Biao Suo, Yiping He, Peter Irwin, Andrew Gehring
Food analytical methods 2013 v.6 pp. 1477-1484
DNA, Escherichia coli O157, bacterial contamination, buffers, dimethyl sulfoxide, fluorescent labeling, food contamination, food pathogens, genome, genotyping, microarray technology, microbial detection, oligonucleotide probes, polymerase chain reaction, raw meat, sampling
DNA microarrays are promising high-throughput tools for multiple pathogen detection. Currently, the performance and cost of this platform has limited its broad application in identifying microbial contaminants in foods. In this study, an optimized custom DNA microarray with flexibility in design and content for foodborne pathogen detection was developed through the systematic evaluation of spotting buffers, probe lengths, scanning conditions, and nucleic acid amplification and labeling strategies.

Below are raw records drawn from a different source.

(** The label of the counter. *)
Definition drop_reason (error : string) : string :=
  if bool_decide (error = "mirror target DNS lookup timed out") then "dns_timeout"
  else if bool_decide (error = "mirror target DNS lookup failed") || bool_decide (error = "mirror target resolved to no address") then "dns"
  else if bool_decide (error = "connection timed out") || bool_decide (error = "connection failed") then "connect"
  else if bool_decide (error = "header write timed out") || bool_decide (error = "header write failed") then "write_header"
  else if bool_decide (error = "body write timed out") || bool_decide (error = "body write failed") then "write_body"
  else if bool_decide (error = "body completion timed out") || bool_decide (error = "body completion failed") then "write_body"
  else "other".

(** ** The process *)

(** [handles] is the registry of each instance: the tasks it holds a handle of.
    [live] are the instances that are not dropped, [born] counts the ones made. *)
Record World : Type := { permits : Z; tasks : list Task; handles : gmap nat (list nat); dropped : list string; live : list nat; born : nat }.
#[export] Instance eta_World : Eta World := fun w => Build_World (permits w) (tasks w) (handles w) (dropped w) (live w) (born w).
Example unrelated : suggest_field UPSTREAM "totally_unrelated" 17 = None.
Proof. vm_compute. reflexivity. Qed.

(** The table has a field for upstreams that the resource has not: it is dropped
    without a warning. *)
Example upstream_plugins_silent : unrecognized_fields "upstreams" (JObject [("plugins", JObject [("cors", JNull)])]) = [].
Proof. vm_compute. reflexivity. Qed.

Briefly, by robotic contact printing, a spotting solution of 50% dimethylsulfoxide produced uniform and high-quality spots on UltraGAPS glass slides coated with aminopropyl silane. The use of 60% photomultiplier tube gain in scanning ∼70-mer oligonucleotide probes resulted in strong signals and low background. For sample preparation, multiplex PCR amplification coupled with fluorescent labeling of DNA using the Klenow fragment and random hexamers achieved higher specificity than whole genome random amplification. To minimize the cost of the assay, the quantities of probes, Klenow fragment, and Cy5 were substantially reduced in each assay without noticeablyaffecting the detection efficiency. Applying the optimized microarray assay to 26 fresh meat samples, three different isolates of Escherichia coli O157:H7 were found in four individual packages, demonstrating that the assay has a great potential for identifying and genotyping multiple pathogens in a real food system.